Creating Title VI of the ADA
Currently the ADA has five sections, but we’re working to add another that specifically address the rights of people with disabilities to live in the community. Our advocates have not only drafted the legislation for Title VI of the ADA, entitled the Community Integration Act, but have also actively worked to have the legislation introduced and supported by members of Congress. In addition to going to Washington, D.C. to push for the Community Integration Act, our Advocacy Team has also reached out to many other organizations and agencies to garner support for this important civil rights legislation that will ensure that any person who wants to live in the community will be able to do so.
Advocating for a universally accessible voting system in all New York elections
The effort to secure voting rights for all New Yorkers with Disabilities does not end with the elimination of lever voting machines. Those machines are only one form of inaccessible voting. We believe that all votes should be cast using a voting system which is accessible to all people. When it comes to fundamental civil rights, “separate but equal” is not a solution. The votes of people with disabilities must not be cast using a neglected, secondary system which segregates our votes from those of our neighbors. We advocate for the creation of a truly integrated, accessible voting system so that all New Yorkers can vote privately and independently.
Increasing the availability of accessible, affordable, integrated housing
A lack of accessible, affordable, integrated housing may be single largest obstacle to community integration for people with disabilities. Accessible housing must be integrated into the community; buildings and complexes which are entirely occupied by people with disabilities are segregated housing options. Accessible housing must be affordable; living in the community is not a luxury but a right. We are working on many fronts to establish incentives for the creation of this housing, including tax incentives, grants and funding streams, and changes to regulation and building codes to ensure that there are places for our people to live in the community.
Fighting for Advanced Home Health Aides in New York State
Right now, many New Yorkers with disabilities are forced into institutions in order to receive assistance with health-related tasks like cutting fingernails, taking insulin or other medication, using a ventilator, receiving medicated eye drops, or changing an ostomy. These tasks can be performed safely in the community by a trained Advanced Home Health Aide (AHHA) under the supervision of a nurse.
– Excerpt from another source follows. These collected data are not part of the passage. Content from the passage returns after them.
Lemma segs_wire_count u l : Forall seg_wired l ->
  Z.of_nat (length l) * 2 <= Z.of_nat (length (segs_wire u l)).
Proof.
  induction 1 as [|seg l [_ H _] _ IH]; [done|].
  change (segs_wire u (seg :: l)) with (seg_wire u seg ++ segs_wire u l).
  rewrite length_app. pose proof (seg_wire_length u seg). unfold ASSEGMENT_SIZE in *.
  simpl length. destruct u; lia.
Qed.

Lemma parse_loop_spec u l : forall fuel s rest total bytes,
  Forall seg_wired l -> sane s -> pending s = segs_wire u l ++ rest ->
  (length l <= fuel)%nat -> total = bytes + Z.of_nat (length (segs_wire u l)) ->
  exists s', parse_loop fuel s total bytes u = Ret (Some (map_asns (as_trans u) l), s')
    /\ sane s' /\ pending s' = rest.
Proof.
  induction l as [|seg l IH]; intros fuel s rest total bytes W S P Hf Ht.
  { exists s. simpl in Ht. destruct fuel; cbn [parse_loop]; rewrite (proj2 (Z.leb_le _ _)) by lia; done. }
  apply Forall_cons_1 in W as [[Wt Wl Wa] W]. destruct fuel as [|k]; [simpl in Hf; lia|].
  change (segs_wire u (seg :: l)) with (seg_wire u seg ++ segs_wire u l) in *.
  rewrite length_app in Ht. pose proof (seg_wire_length u seg) as Ls.
  assert (3 <= ASSEGMENT_SIZE (slen seg) u) as L3 by (unfold ASSEGMENT_SIZE; destruct u; lia).
  cbn [parse_loop]. rewrite (proj2 (Z.leb_gt _ _)) by lia. rewrite (proj2 (Z.leb_gt _ _)) by lia.
  unfold seg_wire in P. rewrite <- !app_assoc in P.
  destruct (get_field_put W1 (seg_type seg) _ s S P) as (s1 & E1 & S1 & P1).
  { by apply valid_type_byte. }
  simpl in E1. rewrite E1. cbn [mbind outcome_bind].
  destruct (get_field_put W1 (slen seg) _ s1 S1 P1) as (s2 & E2 & S2 & P2).
  { simpl. lia. }
  simpl in E2. rewrite E2. cbn [mbind outcome_bind].
  rewrite (proj2 (Z.ltb_ge _ _)), (proj2 (Z.eqb_neq _ _)), Wt by lia. cbn [orb negb].
  replace (Z.to_nat (slen seg)) with (length (seg_as seg)) by (unfold slen; lia).
  destruct (get_asns_spec u (seg_as seg) s2 _ S2 Wa P2) as (s3 & -> & S3 & P3). cbn [mbind outcome_bind].
  destruct (IH k s3 rest total (bytes + ASSEGMENT_SIZE (slen seg) u)) as (s4 & -> & S4 & P4);
    [done|done|done|simpl in Hf; lia|lia|].
  cbn [mbind outcome_bind]. by exists s4.
Qed.

(** ** The round trip *)

(** A path that survives: AS numbers fit 32 bits, no segment is empty, and only
    sequences are longer than 255 (a longer set or confederation sequence is cut
    and not joined again). *)
Record seg_ok (seg : assegment) : Prop := {
  so_type : valid_type (seg_type seg) = true;
  so_some : seg_as seg <> [];
  so_asns : Forall u32_asn (seg_as seg);
  so_len : seg_type seg <> AS_SEQUENCE -> slen seg <= 255
}.

Lemma split_seg_short seg : slen seg <= 255 -> split_seg seg = [seg].
Proof.
  intros H. unfold split_seg, slen, AS_SEGMENT_MAX in *. destruct seg as [t l]. cbn [seg_type seg_as] in *.
  destruct (length l) eqn:E; cbn [chunks]; [done|]. unfold AS_SEGMENT_MAX.
  by rewrite (proj2 (Z.ltb_ge _ _)) by lia.
Qed.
We are advocating for the creation of AHHAs, and for the amendment of the Nurse Practice Act to allow nurses to assign these tasks to an AHHA. We have participated in workgroups to shape the legislative proposal, and have participated in call-in days, letter writing campaigns, in-person lobby days, and direct action to advance this proposal, and we will continue to work on this until our people can live in freedom.
Creating the New York State Office on Community Living
CDR has called for the creation of an Office on Community Living, an office that would bring together all of New York’s services and supports with the goal of promoting community living, to address gaps in those services and supports that cause people to be forced into institutions, and to work toward addressing the institutional bias in Medicaid. The Governor has convened a stakeholder workgroup to discuss the creation of this office, and CDR intends to participate in the workgroup and to work for the creation of the office.
Increasing Participation of New Yorkers with Disabilities in Elections
Over the last two years we have worked to establish the New York Disability Vote Network to make sure the voice of the Disability Community is heard in Albany and Washington. We continue to recruit new members to this voting bloc and inform them of when elections are as well as other news about voting that affects people with disabilities. A local voting concern is the accessibility of polling places. CDR continues to monitor changes to the places we vote and collects stories about inaccessible polls in order to change them.
Advocating for Accessible, Affordable Transportation
The lack of affordable, accessible transportation remains one of the largest barriers to people with disabilities living in the community. Without the ability to get to jobs, medical appointments, and grocery stores, many disabled people are unnecessarily doomed to a life in an institution. CDR continues to advocate for changes to paratransit in the Rochester area as well as across the state and country. Increased funding, increased service areas, and lower costs are all on our list of things we are working to accomplish.
Improving Police Interaction with the Deaf Community
Communication issues have caused problems between local law enforcement agencies and members of the Deaf Community. We have been spearheading a local committee made up of Deaf community members and representatives from the Rochester Police Department and the Monroe County Sheriff’s Department. This committee will be focuses on issues around domestic violence as well as the use of interpreters in a variety of situations.
Fighting for Movie Theater Captioning
In order for the Deaf Community to have equal access to movies in theaters, captioning must be on the movie screen. Corporate movie theaters continue to push bulky, uncomfortable glasses that Deaf people must use in order to have access to the same entertainment hearing people have. We are organizing members of the community in order to have open-captioned movies available for all who want them.
Creating and Implementing an Emergency Communication Policy
During Super Storm Sandy, local officials kept most of the community updated on what was happening and what resources were available to those who needed them. Absent from all of this were interpreters and live captioning. Rochester’s large Deaf population were left in the dark as to what was going on, creating a life-threatening situation that could have easily been avoided. We are working toward the County creating a policy in which all information disseminated during an emergency will be accessible to everyone.